16/01/2024
Reproduzimos, a seguir, informação extraída do portal Brasil de Fato
População quer manter as peças na região e criar um museu local para os artefatos – © Chayenne Furtado / Museu Goeldi
Peças ancestrais de cerâmica marajoara foram encontradas por comunidades do Pará, após as águas baixarem na região do Alto Rio Anajás por conta da seca. A população acionou o Ministério Público do Estado, o Instituto do Patrimônio Histórico e Artístico Nacional (Iphan) e o Museu Paraense Emílio Goeldi para uma análise do estado dos artefatos arqueológicos e catalogação dos objetos. A ideia é manter os achados na própria região e criar um espaço local para exposição do que foi descoberto.
“Nós fomos procurados por um grupo de gestores do município de Anajás com imagens impactantes, de muitas cerâmicas aflorando na superfície das águas e uma preocupação em relação à integridade desses objetos”, conta a curadora da coleção arqueológica do Museu Goeldi, Helena Lima.
Segundo ela, ao chegar ao local, as equipes do Museu e do Iphan encontraram grandes sítios arqueológicos, os chamados tesos. Aterros dessa natureza são estudados desde o século XIX e indicam a presença de populações com atividades complexas, muito antes da invasão portuguesa e da instituição do que hoje é o Brasil.
“Nós identificamos e cadastramos alguns desses tesos. Fizemos um mapeamento aéreo com uso de drones e sensores para identificar a topografia desses terrenos e uma quantidade muito grande de cerâmicas em fragmentos, urnas funerárias inteiras e se fragmentando com a maré. São achados importantes, vestígios e fragmentos de uma história indígena profunda, extremamente complexa dessa nossa região e que precisa ser contada”, ressalta Helena Lima.
Gravuras do Rio Negro foram ateliês de antigos povos amazônicos
Ela explica que ainda não é possível precisar a idade dos artefatos encontrados e as investigações e pesquisas na região vão continuar. Mas estudos arqueológicos indicam que a história das populações indígenas no local data de cerca de três mil anos atrás. A cultura marajoara teria se desenvolvido entre os anos 400 e 1.400.
Helena Lima afirma que sem o engajamento da população, o trabalho não seria possível. “Todo o trabalho se deve à ação da comunidade, uma preocupação da própria comunidade em manter, guardar e conhecer o que contam as histórias. Sem dúvida nenhuma, a preservação e mesmo a pesquisa e o conhecimento sobre esses vestígios arqueológicos se devem à atuação incisiva dessa comunidade em Anajás.”
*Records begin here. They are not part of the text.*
(* ===== verification/RelayMain.v ===== *)
(** * The relay binaries: [veil-relay/src/main.rs], [config.rs],
      [bin/veil-relay-keygen.rs]

    Loading the configuration, choosing the identity, the address convention
    of the mailbox port, and the whole of [main] up to the process whose tasks
    then run ([RelayProcess]). *)
From S2P Require Import Prelude.
From S2P Require Import RustStd.
From S2P Require Import Interfaces.
From S2P Require Import Cell.
From S2P Require Import Keys.
From S2P Require Import Mailbox.
From S2P Require Import PullListener.
From S2P Require Import Node.
From S2P Require Import RelayProcess.

Open Scope Z_scope.

(** ** [config.rs]

    [toml::from_str] is a parameter, with the [Display] of its errors and of
    I/O errors. *)
Section config.
Context {W E : Type} `{Fs W}.
Context (toml_from_str : bytes -> result E RelayConfig).
Context (show_toml_error : E -> bytes) (show_io_error : io_error -> bytes).

Definition load (path : bytes) (w : W) : result RelayError RelayConfig * W :=
  match read_to_string path w with
  | (Err e, w) =>
      (Err (Config (String.list_byte_of_string "cannot read " ++ path ++
                    String.list_byte_of_string ": " ++ show_io_error e)), w)
  | (Ok raw, w) =>
      (map_err (fun e => Config (String.list_byte_of_string "invalid config: " ++ show_toml_error e))
         (toml_from_str raw), w)
  end.
End config.

(** ** [main.rs] *)

(** The distance between a relay's port and its mailbox port. *)
Definition MAILBOX_PORT_OFFSET : Z := 1000.

(** [mailbox_addr.set_port(mailbox_addr.port() + 1000)] *)
Definition mailbox_addr (overflow_checks : bool) (listen : SocketAddr) : outcome SocketAddr :=
  let! port := add_u16 overflow_checks (sa_port listen) MAILBOX_PORT_OFFSET in
  Done (set_port listen port).

Section main.
Context {R Conn Ch Sem : Type} `{Rng R} `{Crypto} `{Hex} `{Channel Ch} `{Semaphore Sem}.

Definition load_keypair_from_hex (hex : bytes) : VeilResult KeyPair := from_hex hex.

(** The configured identity, or a fresh one. *)
Definition choose_identity (config : RelayConfig) (rng : R) : VeilResult KeyPair * R :=
  match static_secret_hex config with
  | Some hex => (load_keypair_from_hex hex, rng)
  | None => let '(kp, rng) := generate rng in (Ok kp, rng)
  end.

(** [main] up to the point where its tasks are spawned: the node, the
    address of its mailbox listener, and the identity that listener
    describes. *)
Definition relay_setup (overflow_checks : bool) (config : RelayConfig) (rng : R) :
    outcome (VeilResult (RelayNode Conn Ch Sem * SocketAddr * RelayIdentity) * R) :=
  let '(keypair, rng) := choose_identity config rng in
  match keypair with
  | Err e => Done (Err e, rng)
  | Ok keypair =>
      let! mailbox_address := mailbox_addr overflow_checks (listen_addr config) in
      let ident := {| ri_id := relay_id config; ri_public_key := public_key keypair;
                      ri_main_addr := SocketAddr_to_string (listen_addr config) |} in
      let! node := RelayNode_new config keypair in
      Done (Ok (node, mailbox_address, ident), rng)
  end.

(** The task [while let Some(delivered) = delivery_rx.recv().await], on the
    deliveries it receives. *)
Definition queue_deliveries (delivered : list bytes) (mailbox : Mailbox) : Mailbox :=
  fold_left push delivered mailbox.

(** The lines [bin/keygen.rs] prints that carry the identity. *)
Definition keygen (rng : R) : bytes * bytes :=
  let '(keypair, _) := generate rng in
  (String.list_byte_of_string "  static_secret_hex = " ++ [x22] ++ to_hex keypair ++ [x22],
   String.list_byte_of_string "  " ++ public_key_to_hex (public_key keypair)).
End main.

(** [Box<dyn Error>]: what [main] can return. *)
Inductive MainError : Type :=
  | MainRelay (e : RelayError)
  | MainCore (e : VeilError).

Definition DEFAULT_CONFIG_PATH : bytes := String.list_byte_of_string "config/relay.default.toml".

Section relay_main.
Context {R W E Conn Ch Sem : Type} `{Rng R} `{Crypto} `{Hex} `{Channel Ch} `{Semaphore Sem}
  `{Fs W} `{Listen W}.
Context (toml_from_str : bytes -> result E RelayConfig).
Context (show_toml_error : E -> bytes) (show_io_error : io_error -> bytes).

(** The whole of [main], up to the process whose tasks run from then on. [serve]
    binds the mailbox address in a task of its own, here before the node's. The
    error of the mailbox listener is logged in its own task and leaves the
    relay running without it; the error of the relay's listener ends [main]. *)
Definition relay_main (overflow_checks : bool) (args : list bytes) (rng : R) (w : W) :
    outcome (result MainError (Process Conn Ch Sem) * R * W) :=
  let config_path := default DEFAULT_CONFIG_PATH (args !! 1%nat) in
  match load toml_from_str show_toml_error show_io_error config_path w with
  | (Err e, w) => Done (Err (MainRelay e), rng, w)
  | (Ok config, w) =>
      let! (setup, rng) := relay_setup overflow_checks config rng in
      match setup with
      | Err e => Done (Err (MainCore e), rng, w)
      | Ok (node, mailbox_address, ident) =>
          let '(serving, w) :=
            match bind mailbox_address w with
            | (Ok _, w) => (true, w)
            | (Err _, w) => (false, w)
            end in
          match bind (listen_addr config) w with
          | (Err e, w) => Done (Err (MainRelay (Io e)), rng, w)
          | (Ok _, w) => Done (Ok (process_new node ident serving), rng, w)
          end
      end
  end.
End relay_main.

(** A socket address as the standard library builds it. *)
Definition wf_sockaddr (a : SocketAddr) : Prop := 0 <= sa_port a <= u16_MAX.

(** ** Properties *)

Lemma load_error {W E : Type} `{Fs W} (toml : bytes -> result E RelayConfig) show_toml show_io path (w : W) e w1 :
  load toml show_toml show_io path w = (Err e, w1) -> exists msg, e = Config msg.
Proof.
  unfold load. destruct (read_to_string path w) as [[raw|e0] w2]; [|intros [= <- _]; by eexists].
  destruct (toml raw); intros [= <- _]. by eexists.
Qed.

Lemma mailbox_addr_eq oc a :
  wf_sockaddr a ->
  mailbox_addr oc a =
    if decide (64535 < sa_port a /\ oc = true) then Panic
    else Done (mkSocketAddr (sa_host a)
                 (if decide (sa_port a <= 64535) then sa_port a + 1000 else sa_port a + 1000 - 2 ^ 16)).
Proof.
  unfold wf_sockaddr, mailbox_addr, add_u16, MAILBOX_PORT_OFFSET, u16_MAX, set_port. intros Ha.
  destruct (decide (sa_port a <= 64535)) as [Hp|Hp].
  - rewrite decide_True, decide_False by lia. done.
  - rewrite decide_False by lia. destruct oc; [by rewrite decide_True by lia|]. rewrite decide_False by by intros [_ ?].
    do 2 f_equal. unfold as_u16. rewrite <- (Z_mod_plus_full _ (-1)), Z.mod_small; lia.
Qed.

Lemma queue_deliveries_queue cells m : queue (queue_deliveries cells m) = queue m ++ cells.
Proof.
  revert m. induction cells as [|c cells IH]; intros m; cbn; [by rewrite app_nil_r|].
  unfold queue_deliveries in IH. rewrite IH. cbn. by rewrite <- app_assoc.
Qed.

(** The mailbox port. For ports up to 64,535 the mailbox listens exactly
    1000 above the relay, on the same host; above that the addition overflows
    the [u16], which panics when overflow checks are on and otherwise wraps to
    a port below 1000. *)
Theorem mailbox_addr_spec a :
  wf_sockaddr a ->
  (sa_port a <= 64535 -> forall oc, mailbox_addr oc a = Done (mkSocketAddr (sa_host a) (sa_port a + 1000))) /\
  (64535 < sa_port a -> mailbox_addr true a = Panic /\
     exists p, mailbox_addr false a = Done (mkSocketAddr (sa_host a) p) /\ 0 <= p < 1000).
Proof.
  unfold wf_sockaddr, mailbox_addr, add_u16, MAILBOX_PORT_OFFSET, u16_MAX, set_port.
  intros Ha. split.
  - intros Hp oc. by rewrite decide_True by lia.
  - intros Hp. rewrite !decide_False by lia. split; [done|].
    eexists. split; [reflexivity|]. unfold as_u16.
    replace (sa_port a + 1000) with (sa_port a - 64536 + 1 * 2 ^ 16) by lia.
    rewrite Z_mod_plus_full, Z.mod_small; lia.
Qed.

Section properties.
Context {R Conn Ch Sem : Type} `{RngLaws R} `{CryptoLaws} `{HexLaws} `{ChannelLaws Ch}
  `{SemaphoreLaws Sem}.

(** A relay's identity. Set-up succeeds unless the configured secret is
    not a key: without one a fresh pair is generated, with one exactly that
    identity is used, so that the secret printed by the key generator
    restores the key pair whose public key it printed. The node holds the
    same key pair that the mailbox listener describes, at the relay's own
    main address, and starts with all permits, no connection and an empty
    delivery channel. *)
Theorem relay_setup_identity oc config (rng : R) :
  sa_port (listen_addr config) <= 64535 -> Z.of_nat (max_connections config) <= MAX_PERMITS ->
  (forall hex, static_secret_hex config = Some hex ->
     match relay_setup (Conn:=Conn) (Ch:=Ch) (Sem:=Sem) oc config rng with
     | Done (Ok (node, _, _), _) => from_hex hex = Ok (keypair node)
     | Done (Err e, _) => from_hex hex = Err e
     | Panic => False
     end) /\
  (forall rng0, static_secret_hex config = None \/
       static_secret_hex config = Some (to_hex (generate rng0).1) ->
     exists node mb ident rng', relay_setup oc config rng = Done (Ok (node, mb, ident), rng') /\
       wf_keypair (keypair node) /\
       (static_secret_hex config <> None -> keypair node = (generate rng0).1) /\
       ri_public_key ident = public_key (keypair node) /\ ri_id ident = relay_id config /\
       ri_main_addr ident = SocketAddr_to_string (listen_addr config) /\
       mb = mkSocketAddr (sa_host (listen_addr config)) (sa_port (listen_addr config) + 1000) /\
       available_permits (connection_limiter (node : RelayNode Conn Ch Sem)) = max_connections config /\
       outbound node = ∅ /\ ch_sent (delivery_tx node) = []).
Proof.
  intros Hp Hmax. assert (mailbox_addr oc (listen_addr config) =
    Done (mkSocketAddr (sa_host (listen_addr config)) (sa_port (listen_addr config) + 1000))) as Hm.
  { unfold mailbox_addr, add_u16, MAILBOX_PORT_OFFSET, u16_MAX. by rewrite decide_True by lia. }
  unfold relay_setup, choose_identity, load_keypair_from_hex.
  assert (forall kp, RelayNode_new config kp = Done (fresh_node config kp : RelayNode Conn Ch Sem)) as Hnew
    by (intros kp; by rewrite RelayNode_new_eq, decide_True). split.
  - intros hex ->. destruct (from_hex hex) as [kp|e]; [|done]. by rewrite Hm, Hnew.
  - intros rng0 [-> | ->].
    + pose proof (generate_wf rng) as Hw. destruct (generate rng) as [kp rng'].
      rewrite Hm, Hnew. eexists _, _, _, _. split; [done|]. cbn.
      split_and!; try done; [apply available_new|apply ch_new_empty].
    + pose proof (from_hex_to_hex (generate rng0).1 [] [] (generate_wf rng0)) as E.
      cbn in E. rewrite app_nil_r in E. rewrite E by done.
      rewrite Hm, Hnew. eexists _, _, _, _. split; [done|]. cbn.
      split_and!; try done; [apply generate_wf|apply available_new|apply ch_new_empty].
Qed.

(** The identity is the one that was configured, or a fresh one. *)
Lemma choose_identity_ok config (rng : R) kp rng1 :
  choose_identity config rng = (Ok kp, rng1) -> wf_keypair kp /\
  forall rng0, static_secret_hex config = Some (to_hex (generate rng0).1) -> kp = (generate rng0).1.
Proof.
  unfold choose_identity, load_keypair_from_hex. destruct (static_secret_hex config) as [hex|].
  - intros [= Eh _]. split; [by eapply from_hex_wf|]. intros rng0 [= ->].
    pose proof (from_hex_to_hex (generate rng0).1 [] [] (generate_wf rng0)) as Er.
    cbn in Er. rewrite app_nil_r in Er. rewrite Er in Eh by done. by injection Eh.
  - pose proof (generate_wf rng) as Hw. destruct (generate rng). intros [= <- <-]. by split.
Qed.

Lemma choose_identity_error config (rng : R) e rng1 : choose_identity config rng = (Err e, rng1) -> rng1 = rng.
Proof.
  unfold choose_identity. destruct (static_secret_hex config); [by intros [= _ <-]|by destruct (generate rng)].
Qed.

(** C23: a relay starts as its configuration says, or reports or panics why not.
    An unreadable or malformed configuration, a configured secret that is not a
    key, and a main address that cannot be bound are each reported as their own
    error, nothing being bound before the identity is settled. A port above
    64,535, when overflow is checked, and a connection limit above
    [MAX_PERMITS] are panics. In every other case the
    process that starts holds the configured identity (the one printed by the
    key generator, when its line was copied there) or a fresh one, describes
    that very identity at its main address, and has nothing queued, held or
    requested; it serves PULLs exactly when the mailbox address could be bound:
    the port 1000 above its own, or, when overflow is not checked and that is
    more than a port can be, wrapped around. *)
Theorem relay_main_starts {W E : Type} `{Fs W} `{Listen W}
    (toml : bytes -> result E RelayConfig) show_toml show_io oc args (rng : R) (w : W) :
  let run := relay_main (Conn:=Conn) (Ch:=Ch) (Sem:=Sem) toml show_toml show_io oc args rng w in
  match load toml show_toml show_io (default DEFAULT_CONFIG_PATH (args !! 1%nat)) w with
  | (Err e, w1) => run = Done (Err (MainRelay e), rng, w1) /\ exists msg, e = Config msg
  | (Ok config, w1) =>
      wf_sockaddr (listen_addr config) ->
      match choose_identity config rng with
      | (Err e, rng1) => run = Done (Err (MainCore e), rng1, w1) /\ rng1 = rng
      | (Ok kp, rng1) =>
          wf_keypair kp /\
          (forall rng0, static_secret_hex config = Some (to_hex (generate rng0).1) -> kp = (generate rng0).1) /\
          let port := sa_port (listen_addr config) in
          if decide ((64535 < port /\ oc = true) \/ MAX_PERMITS < Z.of_nat (max_connections config))
          then run = Panic
          else
          let mailbox := mkSocketAddr (sa_host (listen_addr config))
                           (if decide (port <= 64535) then port + 1000 else port + 1000 - 2 ^ 16) in
          let ident := {| ri_id := relay_id config; ri_public_key := public_key kp;
                          ri_main_addr := SocketAddr_to_string (listen_addr config) |} in
          exists b w2, bind mailbox w1 = (b, w2) /\
            match bind (listen_addr config) w2 with
            | (Err e, w3) => run = Done (Err (MainRelay (Io e)), rng1, w3)
            | (Ok _, w3) => exists serving, (serving = true <-> b = Ok tt) /\
                run = Done (Ok (process_new (fresh_node config kp) ident serving), rng1, w3)
            end
      end
  end.
Proof.
  intros run. subst run. unfold relay_main.
  destruct (load _ _ _ _ w) as [[config|e] w1] eqn:El; [|split; [done|by eapply load_error]].
  intros Hp. unfold relay_setup.
  destruct (choose_identity config rng) as [[kp|e] rng1] eqn:Ei; [|split; [done|by eapply choose_identity_error]].
  destruct (choose_identity_ok _ _ _ _ Ei) as [Hw Hr]. split_and!; [done|done|]. cbv zeta.
  rewrite mailbox_addr_eq, RelayNode_new_eq by done.
  case_decide as Hbad.
  { destruct (decide (64535 < sa_port (listen_addr config) /\ oc = true)) as [_|Hn]; [done|].
    by rewrite decide_False by (destruct Hbad; [done|lia]). }
  rewrite (decide_False (P := 64535 < _ /\ _)), (decide_True (P := Z.of_nat _ <= _)) by (lia || tauto).
  destruct (bind _ w1) as [b w2] eqn:Eb. exists b, w2. split; [done|].
  destruct b as [[]|e]; destruct (bind (listen_addr config) w2) as [[[]|e'] w3]; try done.
  - by exists true.
  - by exists false.
Qed.
End properties.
A descoberta dos objetos só foi possível por causa da forte seca que atingiu o território amazônico em 2023. Ela tem raízes no fenômeno meteorológico El Niño, mas foi muito impactada pelas mudanças climáticas, fruto do aquecimento global causado pela emissão de gases poluentes. A estiagem mais agressiva já registrada na região durou mais de 4 meses. Nesse período os cursos de água baixaram para níveis nunca registrados.
Apesar de ter possibilitado que as peças ancestrais fossem encontradas, a crise climática também representa um risco para esses objetos. “É verdade que essa seca exagerada nos rios revela sítios antes não conhecidos. Foi o caso de Anajás e de vários outros sítios arqueológicos. Em Manaus, gravuras rupestres apareceram, pela primeira vez em 14 anos, na frente no encontro das águas do Rionegro e Solimões. Mas é um risco para esse patrimônio, na medida que esses rios são altamente navegáveis. A mudança dos cursos e fluxos de água em relação a essas cheias e secas cada vez mais severas vão causando a erosão desses sítios. Com isto afloram os vestígios, mas também sob risco de se perderem com a água e com a maré. Então, eu diria que as pesquisas em Anajás e outras regiões são urgentes.”
Novamente, a solução está no trabalho em conjunto e diálogo com as próprias comunidades locais. “É importante termos em mente que já houve momentos de mudanças climáticas severas na nossa história e as próprias comunidades indígenas desenvolveram tecnologias para lidar com essas mudanças. Possivelmente, os tesos marajoara são uma forma de lidar com as mudanças climáticas. Precisamos ouvir mais o que essas comunidades contam, o que esses povos nos ensinam e o que a arqueologia nos ensina sobre as formas de lidar com essas mudanças, que provavelmente se asseveram no futuro.”